El cuadro fue pintado en 1858. Édouard Manet fue un gran pintor francés. También realizó grabados y fue uno de los fundadores del impresionismo. Al principio de su carrera artística, Manet comenzó a trabajar con el entonces muy famoso Couture. Pasaba mucho tiempo en su estudio, pero no estaba satisfecho con la pintura de la época. En el local, donde trabajaba el artista, había un aprendiz, Alexander.
Descripción del cuadro de Eduard Manet Niño con cerezas
El cuadro fue pintado en 1858.
Édouard Manet fue un gran pintor francés. También realizó grabados y fue uno de los fundadores del impresionismo.

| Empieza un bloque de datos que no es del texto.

(** ** The construction of the Dumper *)

(** X19: [Dumper.__init__] reads the payload as a zip archive exactly
    when the header of the payload file fails one of the three checks: a
    payload file whose header passes them is decoded as it is, also when
    its manifest does not decode, and otherwise an error of the zip
    library ends the construction. When the construction succeeds, the
    payload file that the dumper keeps (the file given, or the archive's
    [payload.bin]) has a header that passes the checks, and the base
    offset of the data region is where that file's cursor stands. *)
Theorem init_zip_fallback L input :
  (header_ok input → init L (File input 0) = parse_metadata L (File input 0))
  ∧ (¬ header_ok input →
       init L (File input 0)
       = (member ←r zip_open_payload L input; parse_metadata L (File member 0)))
  ∧ (∀ md f, init L (File input 0) = Ok (md, f) →
       header_ok (contents f)
       ∧ md_data_offset md = position f
       ∧ (contents f = input ∨ zip_open_payload L input = Ok (contents f))).
Proof.
  assert (∀ x md f, parse_metadata L (File x 0) = Ok (md, f) →
            header_ok x ∧ contents f = x ∧ md_data_offset md = position f)
    as Hparse.
  { intros x md f. rewrite parse_metadata_eq.
    destruct (decide (header_ok x)) as [Hok|]; [|done].
    destruct (read_refused L x); [done|].
    destruct (ParseFromString L (manifest_bytes x)); [|done].
    by intros [= <- <-]. }
  assert (header_ok input →
          init L (File input 0) = parse_metadata L (File input 0)) as Hraw.
  { intros Hok. unfold init. rewrite parse_metadata_eq.
    rewrite decide_True by done.
    destruct (read_refused L input) as [e|]; [by destruct e|].
    by destruct (ParseFromString L (manifest_bytes input)). }
  assert (¬ header_ok input →
          init L (File input 0)
          = (member ←r zip_open_payload L input;
             parse_metadata L (File member 0))) as Hzip.
  { intros Hno. unfold init. rewrite (parse_metadata_eq L input).
    by rewrite decide_False by done. }
  split_and!; [done|done|].
  intros md f. destruct (decide (header_ok input)) as [Hok|Hno].
  - rewrite (Hraw Hok). intros (? & ? & ?)%Hparse.
    split_and!; [congruence|done|by left].
  - rewrite (Hzip Hno). cbn [contents].
    destruct (zip_open_payload L input) as [member| |]; simpl; [|done|done].
    intros (? & ? & ?)%Hparse.
    split_and!; [congruence|done|right; congruence].
Qed.

(** ** The progress bar of a download *)

(** X20: after every report of a download, whatever was reported before
    it and whatever the state was, the progress bar is closed and
    forgotten exactly when the report is of a complete download
    ([prog = total]), and otherwise there is a bar whose count is the
    reported [prog]. *)
Theorem download_progress_follows_last_report download_progress reports
    (prog total : Z) :
  let after := download download_progress (reports ++ [(prog, total)]) in
  (after = None ↔ prog = total)
  ∧ ∀ c, after = Some c → count c = prog.
Proof.
  unfold download. rewrite foldl_app. cbn [foldl fst snd].
  generalize (foldl (λ st r, update_download_progress st r.1 r.2)
                download_progress reports).
  intros st. unfold update_download_progress, update.
  destruct (Z.eqb_spec prog total) as [->|Hne]; cbn [negb].
  - split; [by destruct st|]. by destruct st.
  - split.
    + destruct st; split; done.
    + destruct st as [c0|]; intros c' [= <-]; cbn; lia.
Qed.

(** ** The exits of an operation *)

(** X21: an operation ends by a [sys.exit] in three cases only: a
    SOURCE_COPY outside differential mode (-2), a SOURCE_BSDIFF outside
    differential mode (-3), and a type that is none of the six (-1); in
    each of them whatever the payload, the extents and the files are. *)
Theorem data_for_op_exits L d fetched out_file old_file c :
  data_for_op L d fetched out_file old_file = SystemExit c ↔
  match um.type (operation fetched) with
  | um.SOURCE_COPY => diff d = false ∧ c = (-2)%Z
  | um.SOURCE_BSDIFF => diff d = false ∧ c = (-3)%Z
  | um.OtherType _ => c = (-1)%Z
  | _ => False
  end.
Proof.
  unfold data_for_op, first_extent.
  destruct (um.type (operation fetched)); simpl.
  - destruct (head _); simpl; done.
  - destruct (bz2_decompress _ _); simpl; [|done].
    destruct (head _); simpl; done.
  - destruct (lzma_decompress _ _); simpl; [|done].
    destruct (head _); simpl; done.
  - destruct (diff d); simpl.
    + split; [|by intros [? _]].
      destruct (head _); simpl; [|done].
      intros H. by apply copy_src_extents_no_exit in H.
    + split; [by intros [= <-]|by intros [_ ->]].
  - destruct (diff d); simpl.
    + split; [|by intros [? _]].
      destruct (head _); simpl; [|done].
      destruct (copy_src_extents _ _ _ _) as [tmp| |] eqn:Hcopy; simpl.
      * destruct (bsdiff4_patch _ _ _); simpl; done.
      * done.
      * by apply copy_src_extents_no_exit in Hcopy.
    + split; [by intros [= <-]|by intros [_ ->]].
  - done.
  - split; [by intros [= <-]|by intros ->].
Qed.

(** ** A run of replacements, from the payload to the images *)

Lemma NoDup_fmap_later {A B} (f : A → B) (l : list A) i x :
  NoDup (map f l) → l !! i = Some x → f x ∉ map f (drop (S i) l).
Proof.
  intros Hnd Hi. rewrite <- (take_drop_middle l i x Hi) in Hnd.
  rewrite map_app in Hnd. simpl in Hnd.
  apply NoDup_app in Hnd as (_ & _ & Hnd).
  by apply NoDup_cons in Hnd as [? _].
Qed.

(** X22: in a run outside differential mode, with a positive worker
    count, over partitions of distinct names, every selected partition
    whose operations are replacements (raw or compressed) written one
    after the other from offset 0 has, when the run is over, an image
    that is the concatenation of their payloads, whatever the tasks of
    the other partitions did and however the run ends. *)
Theorem run_writes_replacements L d w part payloads :
  (0 < workers d)%Z →
  diff d = false →
  NoDup (map um.partition_name (selected_partitions d)) →
  part ∈ fetched_partitions d w →
  replaces_from L d 0 (operations part) payloads →
  files (run L d w).1 !! image_path (out d) (part_name part)
  = Some (concat payloads).
Proof.
  intros Hworkers Hdiff Hnd Hpart Hops.
  assert (selected_partitions d ≠ []) as Hsel.
  { intros Hnil. unfold fetched_partitions in Hpart. rewrite Hnil in Hpart.
    by apply elem_of_nil in Hpart. }
  rewrite run_files by done.
  apply list_elem_of_lookup in Hpart as [i Hi].
  destruct (run_tasks_lookup L d (fetched_partitions d w) (files w) i part Hi)
    as (_ & _ & ->).
  - unfold dump_part. rewrite Hdiff.
    destruct (replaces_from_append L d (operations part) payloads (File [] 0)
                None Hops) as (out_file' & -> & Hc).
    simpl in Hc. cbn [fst snd]. rewrite Hc. apply lookup_insert_eq.
  - apply NoDup_fmap_later; [|done].
    unfold fetched_partitions. rewrite map_map. exact Hnd.
Qed.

Al principio de su carrera artística, Manet comenzó a trabajar con el entonces muy famoso Couture. Pasaba mucho tiempo en su estudio, pero no estaba satisfecho con la pintura de la época. En el local, donde trabajaba el artista, había un aprendiz, Alexander. El chico tenía 15 años, limpiaba el estudio y hacía pequeños trabajos.
Manet entabló una amistad con el chico. Comenzó a retratarlo en sus lienzos. La vivacidad y la energía del chico le inspiraron. Manet escribía del natural, y también creaba bocetos para sus trabajos posteriores. El Niño de los Cerezos representa al niño aprendiz. Su mirada juguetona se dirige al espectador. El rostro se destaca por la luz del sol. Manet fue un gran maestro del retrato. Pero esta obra aparentemente tranquila y hermosa tiene una historia trágica.
Un día, cuando llegó al estudio, Manet no encontró a Alexander. Empezó a buscarlo y lo encontró ahorcado en la habitación de al lado. El cuerpo ya estaba frío y la fina cuerda le había cortado gravemente el cuello. Esto supuso un shock de por vida para el artista. La historia también sirvió de tema para el cuento de Baudelaire "La cuerda".
Manet tardó mucho tiempo en recuperarse de lo que había visto y buscó un nuevo estudio donde trabajar. Pero en todas partes le perseguía la imagen de Alejandro, que antaño había inspirado sus retratos. Manet buscó muchas direcciones donde poder alquilar un local. Una vez encontró un lugar adecuado, pero cuando vio un clavo en la pared, salió corriendo. Vio la horca por todas partes. ¿Cómo pudo este alegre y travieso muchacho hacerle esto?
El tema ha pasado sin duda a la historia del arte mundial.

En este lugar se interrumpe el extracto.